Nothing can more diminish respect for law and confidence in the courts than some flagrant inconsistency which is obvious to the person on the street. In Bosley v. Andrews, 393 Pa. 161, a bull pursued Mrs. Bosley and although it did not come close enough to gore her with his horns, he did approach sufficiently to frighten her to the extent that she collapsed and suffered a heart attack. She sued the owner of the bull, but this Court held that since the bull did not actually touch her, there could be no recovery. This Court said: “The rule is long and well established in Pennsylvania that there can be no recovery of damages for injuries resulting from fright or nervous shock or mental or emotional disturbances or distress, unless they are accompanied by physical injury or physical impact.”
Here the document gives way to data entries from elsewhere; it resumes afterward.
(* ===== verification/Cli.v ===== *)
(** * The node's command line

    [node/src/cli.rs] and the trait implementations of [node/src/command.rs]: the
    sub-commands, the relay chain's command line derived from the parachain's
    configuration, and the calls the command makes. *)
From S2P Require Import Prelude Interaction NodeHost.

Local Open Scope Z_scope.

(** ** The CLI crates *)
Class SdkCli `{Sdk} : Type := {
  BuildSpecCmd : Type;
  CheckBlockCmd : Type;
  ExportBlocksCmd : Type;
  ExportStateCmd : Type;
  ImportBlocksCmd : Type;
  RevertCmd : Type;
  PurgeChainCmd : Type;
  ExportGenesisHeadCommand : Type;
  ExportGenesisWasmCommand : Type;
  PalletCmd : Type;
  BlockCmd : Type;
  StorageCmd : Type;
  MachineCmd : Type;
  OtherBenchmarkCmd : Type;
  wasm_command_chain : ExportGenesisWasmCommand -> option string;
  RunCmd : Type;
  NormalizedRunCmd : Type;
  normalize : RunCmd -> NormalizedRunCmd;
  run_collator_options : RunCmd -> CollatorOptions;
  Wasm : Type;
  GenericChainSpec : Type;
  boxed : GenericChainSpec -> DynSpec;
  Db : Type;
  Storage : Type;
  expose_db : Backend -> Db;
  expose_storage : Backend -> Storage;
  Runner : Type;
  CliError : Type;
  IoError : Type;
  cli_from_string : string -> CliError;
  cli_from_service : ServiceError -> CliError;
  cli_input : string -> CliError;
  display_error : CliError -> string;
  (* the relay chain's command and its settings *)
  PolkadotRunCmd : Type;
  executable_name : string;
  SharedParams : Type;
  ImportParams : Type;
  NetworkParams : Type;
  KeystoreParams : Type;
  RpcEndpoint : Type;
  PrometheusConfig : Type;
  Role : Type;
  RpcMethodsPolicy : Type;
  TelemetryConfig : Type;
  shared_base_path : SharedParams -> result (option Path) CliError;
}.

(** ** [CliConfiguration]: the settings a command answers for

    The methods of the trait that the relay chain command overrides. *)
Record CliConfiguration `{SdkCli} (T : Type) : Type := {
  shared_params : T -> SharedParams;
  import_params : T -> option ImportParams;
  network_params : T -> option NetworkParams;
  keystore_params : T -> option KeystoreParams;
  base_path : T -> result (option Path) CliError;
  rpc_addr : T -> Z -> result (option (list RpcEndpoint)) CliError;
  prometheus_config : T -> Z -> DynSpec -> result (option PrometheusConfig) CliError;
  chain_id : T -> bool -> result string CliError;
  role : T -> bool -> result Role CliError;
  transaction_pool : T -> bool -> result PoolOptions CliError;
  trie_cache_maximum_size : T -> result (option Z) CliError;
  rpc_methods : T -> result RpcMethodsPolicy CliError;
  rpc_max_connections : T -> result Z CliError;
  rpc_cors : T -> bool -> result (option (list string)) CliError;
  default_heap_pages_of : T -> result (option Z) CliError;
  force_authoring : T -> result bool CliError;
  disable_grandpa : T -> result bool CliError;
  max_runtime_instances_of : T -> result (option Z) CliError;
  announce_block : T -> result bool CliError;
  telemetry_endpoints_of : T -> DynSpec -> result (option TelemetryEndpoints) CliError;
  node_name : T -> result string CliError;
}.
Arguments shared_params {_ _ T} _ _.
Arguments import_params {_ _ T} _ _.
Arguments network_params {_ _ T} _ _.
Arguments keystore_params {_ _ T} _ _.
Arguments base_path {_ _ T} _ _.
Arguments rpc_addr {_ _ T} _ _ _.
Arguments prometheus_config {_ _ T} _ _ _ _.
Arguments chain_id {_ _ T} _ _ _.
Arguments role {_ _ T} _ _ _.
Arguments transaction_pool {_ _ T} _ _ _.
Arguments trie_cache_maximum_size {_ _ T} _ _.
Arguments rpc_methods {_ _ T} _ _.
Arguments rpc_max_connections {_ _ T} _ _.
Arguments rpc_cors {_ _ T} _ _ _.
Arguments default_heap_pages_of {_ _ T} _ _.
Arguments force_authoring {_ _ T} _ _.
Arguments disable_grandpa {_ _ T} _ _.
Arguments max_runtime_instances_of {_ _ T} _ _.
Arguments announce_block {_ _ T} _ _.
Arguments telemetry_endpoints_of {_ _ T} _ _ _.
Arguments node_name {_ _ T} _ _.

Section cli.
Context `{SdkCli}.

(** ** Sub-commands

    [frame_benchmarking_cli::BenchmarkCmd], with the variants the node does not
    name together in the last constructor. *)
Inductive BenchmarkCmd : Type :=
| Benchmark_Pallet (cmd : PalletCmd)
| Benchmark_Block (cmd : BlockCmd)
| Benchmark_Storage (cmd : StorageCmd)
| Benchmark_Machine (cmd : MachineCmd)
| Benchmark_Other (cmd : OtherBenchmarkCmd).

Inductive Subcommand : Type :=
| BuildSpec (cmd : BuildSpecCmd)
| CheckBlock (cmd : CheckBlockCmd)
| ExportBlocks (cmd : ExportBlocksCmd)
| ExportState (cmd : ExportStateCmd)
| ImportBlocks (cmd : ImportBlocksCmd)
| Revert (cmd : RevertCmd)
| PurgeChain (cmd : PurgeChainCmd)
| ExportGenesisHead (cmd : ExportGenesisHeadCommand)
| ExportGenesisWasm (cmd : ExportGenesisWasmCommand)
| Benchmark (cmd : BenchmarkCmd).

Record Cli : Type := {
  subcommand : option Subcommand;
  run_cmd : RunCmd;
  no_hardware_benchmarks : bool;
  relay_chain_args : list string;
}.

(** ** The relay chain's command line *)
Record RelayChainCli : Type := {
  rc_base : PolkadotRunCmd;
  rc_chain_id : option string;
  rc_base_path : option Path;
}.

(** ** The calls of the command *)

(** What a command is run with: the body of each sub-command. *)
Inductive job : Type :=
| BuildSpec_run (cmd : BuildSpecCmd) (spec : DynSpec) (network : NetworkConfiguration)
| CheckBlock_run (cmd : CheckBlockCmd) (c : Client) (q : ImportQueue)
| ExportBlocks_run (cmd : ExportBlocksCmd) (c : Client) (d : DatabaseSource)
| ExportState_run (cmd : ExportStateCmd) (c : Client) (spec : DynSpec)
| ImportBlocks_run (cmd : ImportBlocksCmd) (c : Client) (q : ImportQueue)
| Revert_run (cmd : RevertCmd) (c : Client) (b : Backend) (aux_revert : option unit)
| PurgeChain_run (cmd : PurgeChainCmd) (config polkadot_config : Configuration)
| ExportGenesisHead_run (cmd : ExportGenesisHeadCommand) (c : Client)
| ExportGenesisWasm_run (cmd : ExportGenesisWasmCommand) (spec : DynSpec)
| Pallet_run (cmd : PalletCmd) (spec : option DynSpec)
| Block_run (cmd : BlockCmd) (c : Client)
| Storage_run (cmd : StorageCmd) (config : Configuration) (c : Client) (d : Db) (s : Storage)
| Machine_run (cmd : MachineCmd) (config : Configuration).

(** What a runner is created for. *)
Inductive runnable : Type :=
| run_subcommand (s : Subcommand)
| run_node (r : NormalizedRunCmd).

Inductive CliOp : Type -> Type :=
| service {X : Type} (o : Op X) : CliOp X
| create_runner (r : runnable) : CliOp (result Runner CliError)
| from_json_file (path : string) : CliOp (result GenericChainSpec string)
| parse_polkadot (args : list string) : CliOp PolkadotRunCmd
| create_configuration (cli : RelayChainCli) (tokio : TokioHandle) :
    CliOp (result Configuration CliError)
| create_dir_all (p : Path) : CliOp (result unit IoError)
| gather_hwbench (p : option Path) : CliOp HwBench
| info_collating (yes : bool) : CliOp unit
| run_job (j : job) : CliOp (result unit CliError)
| block_on (j : job) (tm : TaskManager) : CliOp (result unit CliError)
| wait_until_exit (tm : TaskManager) : CliOp (result unit CliError).

(** [RelayChainCli::new] *)
Definition RelayChainCli_new (para_config : Configuration) (relay_chain_args : list string) :
    prog CliOp CliError RelayChainCli :=
  let extension := get_extension (chain_spec para_config) in
  let chain_id := relay_chain <$> extension in
  let base_path := path_join (base_path_of para_config) "polkadot" in
  base ← ask (parse_polkadot relay_chain_args);
  mret {| rc_base_path := Some base_path; rc_chain_id := chain_id; rc_base := base |}.

(** [DefaultConfigurationValues for RelayChainCli] *)
Definition p2p_listen_port : Z := 30334.
Definition rpc_listen_port : Z := 9945.
Definition prometheus_listen_port : Z := 9616.

(** [CliConfiguration for RelayChainCli], over the settings of [polkadot_cli]'s own
    command: all of them are its, but for the base path and the chain, which fall
    back to the parachain's. *)
Definition relay_configuration (base : CliConfiguration PolkadotRunCmd) :
    CliConfiguration RelayChainCli := {|
  shared_params c := shared_params base (rc_base c);
  import_params c := import_params base (rc_base c);
  network_params c := network_params base (rc_base c);
  keystore_params c := keystore_params base (rc_base c);
  base_path c :=
    match shared_base_path (shared_params base (rc_base c)) with
    | ROk (Some p) => ROk (Some p)
    | ROk None => ROk (rc_base_path c)
    | RErr e => RErr e
    end;
  rpc_addr c := rpc_addr base (rc_base c);
  prometheus_config c := prometheus_config base (rc_base c);
  chain_id c is_dev :=
    match chain_id base (rc_base c) is_dev with
    | ROk id => ROk (if String.eqb id "" then default ""%string (rc_chain_id c) else id)
    | RErr e => RErr e
    end;
  role c := role base (rc_base c);
  transaction_pool c := transaction_pool base (rc_base c);
  trie_cache_maximum_size c := trie_cache_maximum_size base (rc_base c);
  rpc_methods c := rpc_methods base (rc_base c);
  rpc_max_connections c := rpc_max_connections base (rc_base c);
  rpc_cors c := rpc_cors base (rc_base c);
  default_heap_pages_of c := default_heap_pages_of base (rc_base c);
  force_authoring c := force_authoring base (rc_base c);
  disable_grandpa c := disable_grandpa base (rc_base c);
  max_runtime_instances_of c := max_runtime_instances_of base (rc_base c);
  announce_block c := announce_block base (rc_base c);
  telemetry_endpoints_of c := telemetry_endpoints_of base (rc_base c);
  node_name c := node_name base (rc_base c);
|}.

(** [init] of the relay chain's command line: [unreachable!]. *)
Definition relay_init (c : RelayChainCli) : prog CliOp CliError unit := Panicked.
End cli.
Isn’t it time to change that rule? If one can be held guilty of first degree murder when he does not lay a finger on his victim or touch him with any inanimate object, why shouldn’t the person who so frightens another as to destroy that person’s health be held liable in civil damages for his great wrong? For instance, what is the difference, in point of liability, on the part of a railroad company, between a case where a passenger is killed by a car running over him and the case where a passenger suffers a broken heart valve *365as a result of the fear he experienced in expecting death as a car passed over him, but which did not touch him? Is the negligence and responsibility of the tortfeasor any less marked toward the living man than to the dead man’s family when, after the throb of the overturned locomotive has ceased and the hissing of the punctured air brakes has faded away, there lie on the ground next to one another, the body of the dead passenger and the body of the living passenger, the latter unconscious, his outer body unblemished by a single scratch but his heart within him in ruins, so that when he awakens he will never again know a day of sound and joyous health?
I trust that the day will come when this Court will change its views on the responsibility of a tortfeasor in a noncontact injury as it has changed its views in the second matter discussed in the opinion of the Court here. This Court has ordered a new trial because the trial judge told the jury: “My comment, members of the jury, and I have a good reason for making it, is that I think the defendant is guilty, and that it would he a miscarriage of justice to find him not guilty ” (Emphasis supplied)
This is a wise and judicious decision although this Court did not hold that view in the case of Commonwealth v. Cisneros, 381 Pa. 447. The trial judge there also told the jury that “a verdict of not guilty would be a miscarriage of justice.” I said in my dissenting opinion there: “This kind of language placed before the jury a dead end in their path of deliberation, it erected a barrier with which conscience, logic, and intelligence could not cope. This language almost suggested to the jury that they themselves might have to answer for some species of misconduct if they acquitted the defendant.”
It is indeed gratifying to see that the law is progressing, even if not on all fronts simultaneously.